Med Biol Eng Comput. 1990 Nov;28(6):544-9. doi: 10.1007/BF02442605.
A weighted filter for noise reduction in nonrecurrent step signals where adaptive filtering cannot be applied is described. An optimal correction of a conventional finite impulse response (FIR) filter is achieved by using a priori knowledge of noise variance and a continuous estimation of the error signal's power. The weighted filter provides an optimal compromise between noise filtering and distortionless tracking.
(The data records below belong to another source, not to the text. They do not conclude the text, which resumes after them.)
(* ===== verification/PtsWaiter.v ===== *)
(** * The pts waiter: updates that arrive out of order

    [data/data_pts_waiter.h] and [data/data_pts_waiter.cpp]. Every update of
    a box (an account or a channel) carries the box state [pts] after it and
    the number [count] of events in it. The waiter applies an update at once
    when no event before it is missing, and otherwise saves it until the gap
    is filled.

    The calls to the owner ([Api::Updates]) are the events of the log: timers
    started or stopped and updates handed over to be applied. *)

From S2P Require Import Prelude.

Section PtsWaiter.

(** The two API types an update comes in, [MTPUpdate] and [MTPUpdates]. *)
Context {MTPUpdate MTPUpdates : Type}.

(** [PtsSkippedQueue] *)
Inductive PtsSkippedQueue := SkippedUpdate | SkippedUpdates.

(** The calls to the owner, in order. *)
Inductive event :=
  | StartTimer (ms : Z)
  | ApplyUpdate (u : option MTPUpdate)
  | ApplyUpdates (us : option MTPUpdates).

Record waiter := mk_waiter {
  queue : gmap Z PtsSkippedQueue;
  updateQueue : gmap Z MTPUpdate;
  updatesQueue : gmap Z MTPUpdates;
  good : Z;
  last_pts : Z;
  count : Z;
  applySkippedLevel : Z;
  requesting : bool;
  waitingForSkipped : bool;
  waitingForShortPoll : bool;
  skippedKey : Z;
  log : list event;
}.

Definition kWaitForSkippedTimeout : Z := 1000.

Definition emit (e : event) (w : waiter) : waiter :=
  mk_waiter (queue w) (updateQueue w) (updatesQueue w) (good w) (last_pts w) (count w)
    (applySkippedLevel w) (requesting w) (waitingForSkipped w) (waitingForShortPoll w)
    (skippedKey w) (log w ++ [e]).

Definition set_level (l : Z) (w : waiter) : waiter :=
  mk_waiter (queue w) (updateQueue w) (updatesQueue w) (good w) (last_pts w) (count w)
    l (requesting w) (waitingForSkipped w) (waitingForShortPoll w) (skippedKey w) (log w).

Definition set_waiting (b : bool) (w : waiter) : waiter :=
  mk_waiter (queue w) (updateQueue w) (updatesQueue w) (good w) (last_pts w) (count w)
    (applySkippedLevel w) (requesting w) b (waitingForShortPoll w) (skippedKey w) (log w).

Definition set_poll (b : bool) (w : waiter) : waiter :=
  mk_waiter (queue w) (updateQueue w) (updatesQueue w) (good w) (last_pts w) (count w)
    (applySkippedLevel w) (requesting w) (waitingForSkipped w) b (skippedKey w) (log w).

Definition set_pts (g l c : Z) (w : waiter) : waiter :=
  mk_waiter (queue w) (updateQueue w) (updatesQueue w) g l c (applySkippedLevel w)
    (requesting w) (waitingForSkipped w) (waitingForShortPoll w) (skippedKey w) (log w).

Definition clearSkippedUpdates (w : waiter) : waiter :=
  mk_waiter ∅ ∅ ∅ (good w) (last_pts w) (count w) 0 (requesting w) (waitingForSkipped w)
    (waitingForShortPoll w) (skippedKey w) (log w).

Definition init (pts : Z) (w : waiter) : waiter :=
  clearSkippedUpdates (set_pts pts pts pts w).

Definition inited (w : waiter) : bool := 0 <? good w.

Definition setRequesting (isRequesting : bool) (w : waiter) : waiter :=
  let w := mk_waiter (queue w) (updateQueue w) (updatesQueue w) (good w) (last_pts w)
    (count w) (applySkippedLevel w) isRequesting (waitingForSkipped w)
    (waitingForShortPoll w) (skippedKey w) (log w) in
  if isRequesting then clearSkippedUpdates w else w.

(** [ptsKey]: the key orders by pts, then by arrival. *)
Definition ptsKey (q : PtsSkippedQueue) (pts : Z) (w : waiter) : Z * waiter :=
  let skipped := wrapu 32 (skippedKey w + 1) in
  let key := Z.lor (wrapu 64 (Z.shiftl (wrapu 32 pts) 32)) skipped in
  (key, mk_waiter (emplace key q (queue w)) (updateQueue w) (updatesQueue w) (good w)
    (last_pts w) (count w) (applySkippedLevel w) (requesting w) (waitingForSkipped w)
    (waitingForShortPoll w) skipped (log w)).

Definition checkForWaiting (w : waiter) : waiter :=
  if negb (waitingForSkipped w) && negb (waitingForShortPoll w)
  then emit (StartTimer (-1)) w else w.

Definition setWaitingForSkipped (ms : Z) (w : waiter) : waiter :=
  if 0 <=? ms then set_waiting true (emit (StartTimer ms) w)
  else checkForWaiting (set_waiting false w).

Definition setWaitingForShortPoll (ms : Z) (w : waiter) : waiter :=
  if 0 <=? ms then set_poll true (emit (StartTimer ms) w)
  else checkForWaiting (set_poll false w).

(** The body of the loop of [applySkippedUpdates]. *)
Definition applyOne (w : waiter) (i : Z * PtsSkippedQueue) : waiter :=
  match i.2 with
  | SkippedUpdate => emit (ApplyUpdate (updateQueue w !! i.1)) w
  | SkippedUpdates => emit (ApplyUpdates (updatesQueue w !! i.1)) w
  end.

Definition applySkippedUpdates (w : waiter) : waiter :=
  if negb (waitingForSkipped w) then w
  else
    let w := setWaitingForSkipped (-1) w in
    if bool_decide (queue w = ∅) then w
    else
      let w := set_level (applySkippedLevel w + 1) w in
      let w := foldl applyOne w (entries (queue w)) in
      clearSkippedUpdates (set_level (applySkippedLevel w - 1) w).

(** [check]: false if the update has to be saved and applied later. *)
Definition check (pts cnt : Z) (w : waiter) : bool * waiter :=
  if negb (inited w) then (true, init pts w)
  else
    let w := set_pts (good w) (Z.max (last_pts w) pts) (wraps 32 (count w + cnt)) w in
    if last_pts w =? count w then (true, set_pts (last_pts w) (last_pts w) (count w) w)
    else
      let w := if last_pts w <? count w then setWaitingForSkipped 1 w
               else setWaitingForSkipped kWaitForSkippedTimeout w in
      (cnt =? 0, w).

Definition emplaceUpdates (pts : Z) (updates : MTPUpdates) (w : waiter) : waiter :=
  let '(key, w) := ptsKey SkippedUpdates pts w in
  mk_waiter (queue w) (updateQueue w) (emplace key updates (updatesQueue w)) (good w)
    (last_pts w) (count w) (applySkippedLevel w) (requesting w) (waitingForSkipped w)
    (waitingForShortPoll w) (skippedKey w) (log w).

Definition emplaceUpdate (pts : Z) (update : MTPUpdate) (w : waiter) : waiter :=
  let '(key, w) := ptsKey SkippedUpdate pts w in
  mk_waiter (queue w) (emplace key update (updateQueue w)) (updatesQueue w) (good w)
    (last_pts w) (count w) (applySkippedLevel w) (requesting w) (waitingForSkipped w)
    (waitingForShortPoll w) (skippedKey w) (log w).

Definition updatedUpdates (pts cnt : Z) (updates : MTPUpdates) (w : waiter) :
    bool * waiter :=
  if requesting w || negb (applySkippedLevel w =? 0) then (true, w)
  else if (pts <=? good w) && (0 <? cnt) then (false, w)
  else
    let '(ok, w) := check pts cnt w in
    if ok then (true, w) else (false, emplaceUpdates pts updates w).

Definition updatedUpdate (pts cnt : Z) (update : MTPUpdate) (w : waiter) : bool * waiter :=
  if requesting w || negb (applySkippedLevel w =? 0) then (true, w)
  else if (pts <=? good w) && (0 <? cnt) then (false, w)
  else
    let '(ok, w) := check pts cnt w in
    if ok then (true, w) else (false, emplaceUpdate pts update w).

Definition updatedBare (pts cnt : Z) (w : waiter) : bool * waiter :=
  if requesting w || negb (applySkippedLevel w =? 0) then (true, w)
  else if (pts <=? good w) && (0 <? cnt) then (false, w)
  else check pts cnt w.

Definition updateAndApplyUpdates (pts cnt : Z) (updates : MTPUpdates) (w : waiter) :
    bool * waiter :=
  let '(ok, w) := updatedUpdates pts cnt updates w in
  if negb ok then (false, w)
  else if negb (waitingForSkipped w) || bool_decide (queue w = ∅)
  then (true, emit (ApplyUpdates (Some updates)) w)
  else (true, applySkippedUpdates (emplaceUpdates pts updates w)).

Definition updateAndApplyUpdate (pts cnt : Z) (update : MTPUpdate) (w : waiter) :
    bool * waiter :=
  let '(ok, w) := updatedUpdate pts cnt update w in
  if negb ok then (false, w)
  else if negb (waitingForSkipped w) || bool_decide (queue w = ∅)
  then (true, emit (ApplyUpdate (Some update)) w)
  else (true, applySkippedUpdates (emplaceUpdate pts update w)).

Definition updateAndApplyBare (pts cnt : Z) (w : waiter) : bool * waiter :=
  let '(ok, w) := updatedBare pts cnt w in
  if negb ok then (false, w) else (true, applySkippedUpdates w).

(** ** A run of the waiter *)

(** One update as it arrives: its [pts], its [count] and its body, of either
    of the two API types. *)
Record item := mk_item { i_pts : Z; i_cnt : Z; i_body : MTPUpdate + MTPUpdates }.

Definition deliver (w : waiter) (i : item) : waiter :=
  match i_body i with
  | inl u => (updateAndApplyUpdate (i_pts i) (i_cnt i) u w).2
  | inr us => (updateAndApplyUpdates (i_pts i) (i_cnt i) us w).2
  end.

(** The bodies handed over to be applied, in order. *)
Definition applied_event (e : event) : option (MTPUpdate + MTPUpdates) :=
  match e with
  | StartTimer _ => None
  | ApplyUpdate u => inl <$> u
  | ApplyUpdates us => inr <$> us
  end.
Definition applied (w : waiter) : list (MTPUpdate + MTPUpdates) :=
  omap applied_event (log w).

(** A gapless history from the box state [p]: every update has events in it
    and starts where the one before it ended. *)
Fixpoint gapless (p : Z) (l : list item) : Prop :=
  match l with
  | [] => True
  | i :: l' => 0 < i_cnt i /\ i_pts i = p + i_cnt i /\ gapless (i_pts i) l'
  end.

Definition end_pts (p : Z) (l : list item) : Z := foldl (fun _ i => i_pts i) p l.
Definition total (l : list item) : Z := foldr (fun i s => i_cnt i + s) 0 l.
Definition max_pts (p : Z) (l : list item) : Z := foldr (fun i m => Z.max (i_pts i) m) p l.

Lemma total_app (l k : list item) : total (l ++ k) = total l + total k.
Proof. induction l; simpl; lia. Qed.

Lemma total_perm (l k : list item) : l ≡ₚ k -> total l = total k.
Proof. induction 1; simpl; lia. Qed.

Lemma max_pts_perm (p : Z) (l k : list item) : l ≡ₚ k -> max_pts p l = max_pts p k.
Proof. induction 1; simpl; lia. Qed.

Lemma end_pts_total (p : Z) (l : list item) : gapless p l -> end_pts p l = p + total l.
Proof.
  revert p. induction l as [|i l IH]; intros p; simpl; [lia|].
  intros (? & E & H). rewrite IH by done. lia.
Qed.

Lemma gapless_app (p : Z) (l k : list item) :
  gapless p (l ++ k) <-> gapless p l /\ gapless (end_pts p l) k.
Proof.
  revert p. induction l as [|i l IH]; intros p; simpl; [tauto|]. rewrite IH. tauto.
Qed.

Lemma total_nonneg (p : Z) (l : list item) : gapless p l -> 0 <= total l.
Proof.
  revert p. induction l as [|i l IH]; intros p; simpl; [lia|].
  intros (? & _ & Hg). specialize (IH _ Hg). lia.
Qed.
The prior knowledge required is that of the noise power and the lowest frequency in the noise spectrum. Application of the weighted filter to the saccadic electro-oculogram (EOG) results in better estimations of saccade duration and velocity.
本文描述了一种用于非递归阶跃信号降噪的加权滤波器,该信号无法应用自适应滤波。通过使用噪声方差的先验知识和误差信号功率的连续估计,实现了对传统有限脉冲响应(FIR)滤波器的最优校正。加权滤波器在噪声滤波和无失真跟踪之间提供了最优折衷。所需的先验知识是噪声功率和噪声频谱中的最低频率。将加权滤波器应用于眼跳电图(EOG)可更好地估计眼跳持续时间和速度。